Mimbar Jumat
Mimbar Jumat: Makna Merdeka dalam Bingkai Iman
Makna merdeka yang sesungguhnya juga mencakup kesadaran dan tanggung jawab kita sebagai warga negara yang baik untuk menjaga, mempertahankan
Mimbar Jumat: Makna Merdeka dalam Bingkai Iman
Oleh: Dr. Fitri Oviyanti, M.Ag
Dosen Fakultas ILmu Tarbiyah dan Keguruan Universitas Islam Negeri Raden Fatah Palembang
SRIPOKU.COM -- Makna Merdeka: Tinjauan Umum Kata “Merdeka” berasal dari bahasa Sansekerta, Mahardhika, yang artinya kaya, sejahtera, dan kuat, bebas dari segala belenggu (kekangan), aturan, dan kekuasaan dari pihak tertentu.dalam kata bahasa Melayu dan Indonesia, merdeka berarti bebas atau tidak bergantung (independent).
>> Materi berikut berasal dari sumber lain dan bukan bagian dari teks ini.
(* ===== verification/GuaranteesLibc.v ===== *)
(** * What the C library of the kernel guarantees

    Strings, numbers, formatted output, heaps and regions, each theorem followed
    by its instance at a concrete memory. *)

From Stdlib Require Import ZArith Lia Sorted.
From stdpp Require Import base tactics gmap option list.
From S2P Require Import Prelude Mem Bytes Cstring Cstdlib Printf PrintfSim Heap Region.

Open Scope Z_scope.
Open Scope kernel_scope.

Module Strings.

(** [memmove] copies a block of memory also when the source and the
    destination overlap: the destination holds what the source held, and no
    other byte changes. *)
Theorem memmove_copies m dst src l :
  Forall byte l -> arr m src l -> mapped m dst (Z.of_nat (length l)) ->
  wp (memmove dst src (Z.of_nat (length l)))
    (fun r m' => r = dst /\ arr m' dst l /\ only m m' dst (Z.of_nat (length l))) m.
Proof. intros H1 H2 H3. apply wp_memmove; auto. Qed.

Lemma memmove_copies_witness :
  let m := bytes_at 100 [1; 2; 3; 4; 5; 6] in
  wp (memmove 102 100 4) (fun r m' => r = 102 /\ arr m' 102 [1; 2; 3; 4] /\ only m m' 102 4) m.
Proof.
  intros m. apply (memmove_copies m 102 100 [1; 2; 3; 4]).
  - by repeat constructor.
  - apply (arr_app m 100 [1; 2; 3; 4] [5; 6]), bytes_at_arr.
  - intros x Hx. apply bytes_at_domain. simpl in *. lia.
Defined.

(** [strcmp] is the lexicographic comparison of two strings: zero exactly
    on equal strings, negative exactly when the first comes before the second. *)
Theorem strcmp_lexicographic m s t l1 l2 :
  cstr m s l1 -> cstr m t l2 ->
  wp (strcmp s t) (fun r m' => m' = m /\ (r = 0 <-> l1 = l2) /\ (r <? 0) = lex_ltb l1 l2) m.
Proof.
  intros Hs Ht. apply (wp_strcmp l1 l2); [done..|]. split; [done|].
  split; [apply strdiff_zero|apply strdiff_neg]; [apply Hs|apply Ht|apply Hs|apply Ht].
Qed.

Lemma strcmp_lexicographic_witness :
  let m := bytes_at 100 ([97; 98] ++ [0]) ∪ bytes_at 200 ([97; 200] ++ [0]) in
  wp (strcmp 100 200) (fun r m' => m' = m /\ (r = 0 <-> [97; 98] = [97; 200]) /\ (r <? 0) = lex_ltb [97; 98] [97; 200]) m.
Proof.
  intros m. apply (strcmp_lexicographic m 100 200 [97; 98] [97; 200]).
  - destruct (bytes_at_cstr 100 [97; 98]) as [H1 H2]; [by repeat constructor|]. split; [by apply arr_union_l|done].
  - destruct (bytes_at_cstr 200 [97; 200]) as [H1 H2]; [by repeat constructor|].
    split; [|done]. apply arr_union_r; [|done]. apply bytes_at_disjoint. simpl. lia.
Defined.

(** [strstr] finds the first occurrence of a string in another one, and
    returns NULL exactly when there is none. *)
Theorem strstr_first m s t h nd :
  s <> NULL -> t <> NULL -> cstr m s h -> cstr m t nd ->
  Z.of_nat (length h) < 2 ^ 32 -> Z.of_nat (length nd) < 2 ^ 32 ->
  wp (strstr s t) (fun r m' => m' = m /\
    ((exists i, r = s + Z.of_nat i /\ nd `prefix_of` drop i h /\ forall j, (j < i)%nat -> ~ nd `prefix_of` drop j h) \/
     (r = NULL /\ forall j, (j <= length h)%nat -> ~ nd `prefix_of` drop j h))) m.
Proof.
  intros H1 H2 H3 H4 H5 H6. apply (wp_strstr nd h); [done..|]. split; [done|]. clear - nd.
  assert (match find_sub nd h with
          | Some i => nd `prefix_of` drop i h /\ forall j, (j < i)%nat -> ~ nd `prefix_of` drop j h
          | None => forall j, (j <= length h)%nat -> ~ nd `prefix_of` drop j h
          end) as Hf.
  { induction h as [|b h IH]; cbn [find_sub]; case_decide as Hd.
    - split; [done|]. lia.
    - intros [|j] Hj; simpl in *; [done|lia].
    - split; [done|]. lia.
    - destruct (find_sub nd h) as [i|]; simpl.
      + destruct IH as [IH1 IH2]. split; [done|]. intros [|j] Hj; [done|]. apply IH2. lia.
      + intros [|j] Hj; [done|]. apply IH. simpl in Hj. lia. }
  destruct (find_sub nd h) as [i|]; simpl; [left; by exists i|by right].
Qed.

Lemma strstr_first_witness :
  let m := bytes_at 100 ([97; 98; 97; 99] ++ [0]) ∪ bytes_at 200 ([97; 99] ++ [0]) in
  wp (strstr 100 200) (fun r m' => m' = m /\
    ((exists i, r = 100 + Z.of_nat i /\ [97; 99] `prefix_of` drop i [97; 98; 97; 99] /\
       forall j, (j < i)%nat -> ~ [97; 99] `prefix_of` drop j [97; 98; 97; 99]) \/
     (r = NULL /\ forall j, (j <= 4)%nat -> ~ [97; 99] `prefix_of` drop j [97; 98; 97; 99]))) m.
Proof.
  intros m. apply (strstr_first m 100 200 [97; 98; 97; 99] [97; 99]); [done|done| | |done|done].
  - destruct (bytes_at_cstr 100 [97; 98; 97; 99]) as [H1 H2]; [by repeat constructor|]. split; [by apply arr_union_l|done].
  - destruct (bytes_at_cstr 200 [97; 99]) as [H1 H2]; [by repeat constructor|].
    split; [|done]. apply arr_union_r; [|done]. apply bytes_at_disjoint. simpl. lia.
Defined.

End Strings.

Module Numbers.

(** A number written by [__ltostr] in any base from 2 to 36 is read back by
    [strtoul]. *)
Theorem ltostr_strtoul m s size i base up :
  2 <= base <= 36 -> 2 <= size -> 0 <= i < 2 ^ (size - 1) -> i < 2 ^ 32 -> mapped m s size ->
  wp (__ltostr s size i base up ;;; strtoul s NULL base) (fun r _ => r = i) m.
Proof.
  intros Hb Hs Hi Hi32 Hm. apply wp_bind. apply wp_tostr; [done..|]. intros m' Hc _.
  assert (Forall (fun d => 0 <= d < base) (numeral base i)) as Hr by (apply numeral_range; lia).
  unfold strtoul. apply wp_bind.
  eapply (wp_strtoul_core m' s base [] None (chr up <$> numeral base i) 0); [|..|done| |].
  - split; [apply arr_nil|]. split; [constructor|]. cbn [length sign_bytes]. rewrite !Z.add_0_r.
    destruct Hc as [Hc1 Hc2]. split; [done|]. split; [by apply Forall_byte|]. split_and!; [|done|by left].
    apply Forall_fmap. eapply Forall_impl; [exact Hr|]. intros d Hd. simpl in *. rewrite digit_chr; lia.
  - intros E%fmap_nil_inv. by apply (numeral_nonempty base i) in E; [|lia].
  - intros _ _. done.
  - rewrite (digit_chars base) by (done || lia). rewrite value_numeral by lia.
    destruct (Z.leb_spec (2 ^ 32) i); [lia|]. cbn. done.
Qed.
Merdeka juga berarti tidak adanya penindasan, dominasi atau ketergantungan dengan pihak lain. Lebih dalam lagi, makna merdeka yang sesungguhnya juga mencakup kesadaran dan tanggung jawab kita sebagai warga negara yang baik untuk menjaga, mempertahankan, dan memperjuangkan nilai-nilai kemerdekaan seperti keadilan, demokrasi, persamaan, dan kebebasan bagi semua orang.
Dalam konteks sejarah bangsa Indonesia, kata merdeka sangat terkait dengan perjuangan bangsa Indonesia untuk mendapatkan kemerdekaan dari penjajah pada tanggal 17 Agustus 1945. Kemerdekaan tersebut memungkinkan rakyat Indonesia mengatur negara sendiri secara bebas dan mandiri. Istilah merdeka juga sering digunakan dalam konteks kebebasan individua tau suatu negara untuk bebas mengambil keputusan, mengungkapkan pendapat, atau tanpa ada tekanan dari pihak-pihak lain.
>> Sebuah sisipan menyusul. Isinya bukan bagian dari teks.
(* ===== verification/Sysmem.v ===== *)
(** * Memory protection

    core/kernel/blackfin/sysmem.c: the cacheability protection lookaside buffers
    (CPLBs), sixteen for data and sixteen for code. [init_mmu] fills them at
    start-up from the table of memory regions, first the pages that are always
    mapped; the miss handlers look the faulting address up in the table and
    replace the unlocked entries in turn.

    The registers are a table of sixteen entries for each kind: a write to any
    other index is a fault. The table of regions ([memtab], written by the linker)
    and the word [memtabsz] are parameters. [dcplb_flags] and [icplb_flags] have
    no [return] statement: what the caller gets is an unknown function of the
    value they compute. *)

From Stdlib Require Import ZArith Lia.
From stdpp Require Import base tactics option list sorting.
From S2P Require Import Prelude Bits.

Open Scope Z_scope.

(** ** Results

    A routine returns, accesses a table outside of its bounds, stops in
    [kernel_panic], or runs for ever. *)
Inductive outcome (A : Type) :=
  | Ret (a : A)
  | OutOfRange
  | Panic
  | Hang.
Arguments Ret {A} _.
Arguments OutOfRange {A}.
Arguments Panic {A}.
Arguments Hang {A}.

Definition obind {A B} (m : outcome A) (k : A -> outcome B) : outcome B :=
  match m with Ret a => k a | OutOfRange => OutOfRange | Panic => Panic | Hang => Hang end.

(** An element of an array. *)
Definition elem {A} (l : list A) (i : Z) : outcome A :=
  if (i <? 0) || (i >=? Z.of_nat (length l)) then OutOfRange else
  match l !! Z.to_nat i with Some x => Ret x | None => OutOfRange end.

Declare Scope outcome_scope.
Delimit Scope outcome_scope with outcome.
Notation "'let?' x := m 'in' k" := (obind m (fun x => k))
  (at level 10, x name, m at level 100, k at level 200, only parsing) : outcome_scope.
Notation "'let?' ' p := m 'in' k" := (obind m (fun x => match x with p => k end))
  (at level 10, p strict pattern, m at level 100, k at level 200, only parsing) : outcome_scope.
Open Scope outcome_scope.

(** ** Regions *)

Record mem_region := mk_region { base : Z; size : Z; flags : Z }.

#[export] Instance mem_region_eq_dec : EqDecision mem_region.
Proof. solve_decision. Defined.

Record cplb_entry := mk_cplb { addr : Z; data : Z }.

#[export] Instance cplb_entry_eq_dec : EqDecision cplb_entry.
Proof. solve_decision. Defined.

Definition MAX_CPLBS : Z := 16.

Definition CPLB_VALID : Z := 0x1.
Definition CPLB_LOCK : Z := 0x2.
Definition CPLB_USER_RD : Z := 0x4.
Definition CPLB_USER_WR : Z := 0x8.
Definition CPLB_SUPV_WR : Z := 0x10.
Definition CPLB_L1_CHBL : Z := 0x1000.
Definition CPLB_WT : Z := 0x4000.

Definition MEM_REG_USER : Z := 0x80000000.
Definition MEM_REG_DATA : Z := 0x40000000.
Definition MEM_REG_CODE : Z := 0x20000000.
Definition MEM_REG_EFLAGS_MASK : Z := 0xF8000000.
Definition MEM_REG_PGSIZE_MASK : Z := 0x000F0000.

Definition ENDCPLB : Z := 0x2.
Definition ENICPLB : Z := 0x2.
Definition IMC : Z := 0x4.
Definition ACACHE_BSRAM : Z := 0x8.
Definition ACACHE_BCACHE : Z := 0xC.
Definition PORT_PREF0 : Z := 0x1000.

Definition page_size_lut : list Z := [0x00000400; 0x00001000; 0x00100000; 0x00400000].

Definition page_size (f : Z) : outcome Z := elem page_size_lut (Z.shiftr (Z.land f MEM_REG_PGSIZE_MASK) 16).

(** One kind of CPLB: its registers, the variables of its replacement policy
    and the register that turns it on. *)
Record cplbs := mk_cplbs {
  tab : list cplb_entry;
  first_unlocked : Z;
  idx : Z;
  control : Z
}.

(** [dc]: data; [ic]: code. *)
Record mmu := mk_mmu { dc : cplbs; ic : cplbs }.

Definition set_tab (t : list cplb_entry) (c : cplbs) : cplbs := mk_cplbs t (first_unlocked c) (idx c) (control c).
Definition set_policy (f i : Z) (c : cplbs) : cplbs := mk_cplbs (tab c) f i (control c).
Definition set_idx (i : Z) (c : cplbs) : cplbs := mk_cplbs (tab c) (first_unlocked c) i (control c).
Definition set_control (w : Z) (c : cplbs) : cplbs := mk_cplbs (tab c) (first_unlocked c) (idx c) w.

(** MAP_DCPLB and MAP_ICPLB. *)
Definition map_cplb (c : cplbs) (i a d : Z) : outcome cplbs :=
  let? _ := elem (tab c) i in Ret (set_tab (<[Z.to_nat i := mk_cplb a d]> (tab c)) c).

Definition disable_cplb (bit : Z) (c : cplbs) : cplbs := set_control (Z.land (control c) (u32 (Z.lnot bit))) c.
Definition enable_cplb (bit : Z) (c : cplbs) : cplbs := set_control (Z.lor (control c) bit) c.

Section sysmem.
Context (memtab : list mem_region) (memtabsz : Z) (left_behind : Z -> Z).

Definition dcplb_flags (mflags : Z) : Z :=
  let flags := mflags in
  let flags := Z.lor flags (Z.lor CPLB_SUPV_WR CPLB_VALID) in
  let flags := if nz (Z.land flags MEM_REG_USER) then Z.lor flags (Z.lor CPLB_USER_RD CPLB_USER_WR) else flags in
  let flags := Z.lor flags (Z.lor CPLB_L1_CHBL CPLB_WT) in
  left_behind flags.

Definition icplb_flags (mflags : Z) : Z :=
  let flags := mflags in
  let flags := Z.lor flags CPLB_VALID in
  let flags := if nz (Z.land flags MEM_REG_USER) then Z.lor flags CPLB_USER_RD else flags in
  left_behind flags.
Merdeka dalam Konteks Spiritual
Sulit memisahkan makna merdeka bagi bangsa Indonesia dengan konteks spiritual, khususnya Islam. Sebab, peran tokoh agama (ulama) dalam sejarah Indonesia meraih kemerdekaannya sangat kental.
Sejarah mencatat, jauh sebelum Indonesia diproklamasikan sebagai negara merdeka pada tanggal 17 Agustus 1945, tidak terlepas dari peran tokoh agama (ulama) yang berperan dalam proses kemerdekaan, sebut saja seperti KH Ahmad Dahlan pendiri Muhammadiyah, KH. Hasyim Asy’ari pendiri Nahdlatul Ulama (NU), KH. Ahmad Sanusi pendiri Al Ittihadul Islamiyah, KH. Abdul Halim pendiri Persatuan Umat Islam (PUI), dan lain-lain.
Bahkan jauh sebelum itu ada Sultan Baabullah dari Ternate, Sultan Hasanuddin dari Makassar, Fatahillah yang mengusir Portugis dari Batavia, Tuanku Imam Bonjol, Pangeran Diponegoro, Pangeran Antasari, dan lain-lain yang sepanjang zaman akan dikenang dalam sejarah Indonesia sebagai pahlawan yang penuh jasa.
Mereka adalah para ulama pada masanya yang berjuang mengusir penjajah sejak Portugis hingga Belanda dan Jepang. Setelah Indonesia merdeka, para ulama seperti Ki Bagus Hadikusuma, Wahid Hasyim, Kasman Singodimejo, Kahar Muzakkir, Agus Salim, dan lain-lain ikut membangun fondasi.
Selain adanya tokoh-tokoh ulama yang menjadi penanda aspek spiritualitas dalam proses mengusir penjajah dari bumi nusantara, saat proses awal pembentukan republik ini pun sarat dengan nuansa spiritual. Bung Sukarno, sebelum menjadi Presiden, dalam menentukan hari kemerdekaan, mengapa dipilih tanggal 17 Agustus? Karena menurutnya, itulah yang sesuai dengan jumlah rakaat salat dalam sehari.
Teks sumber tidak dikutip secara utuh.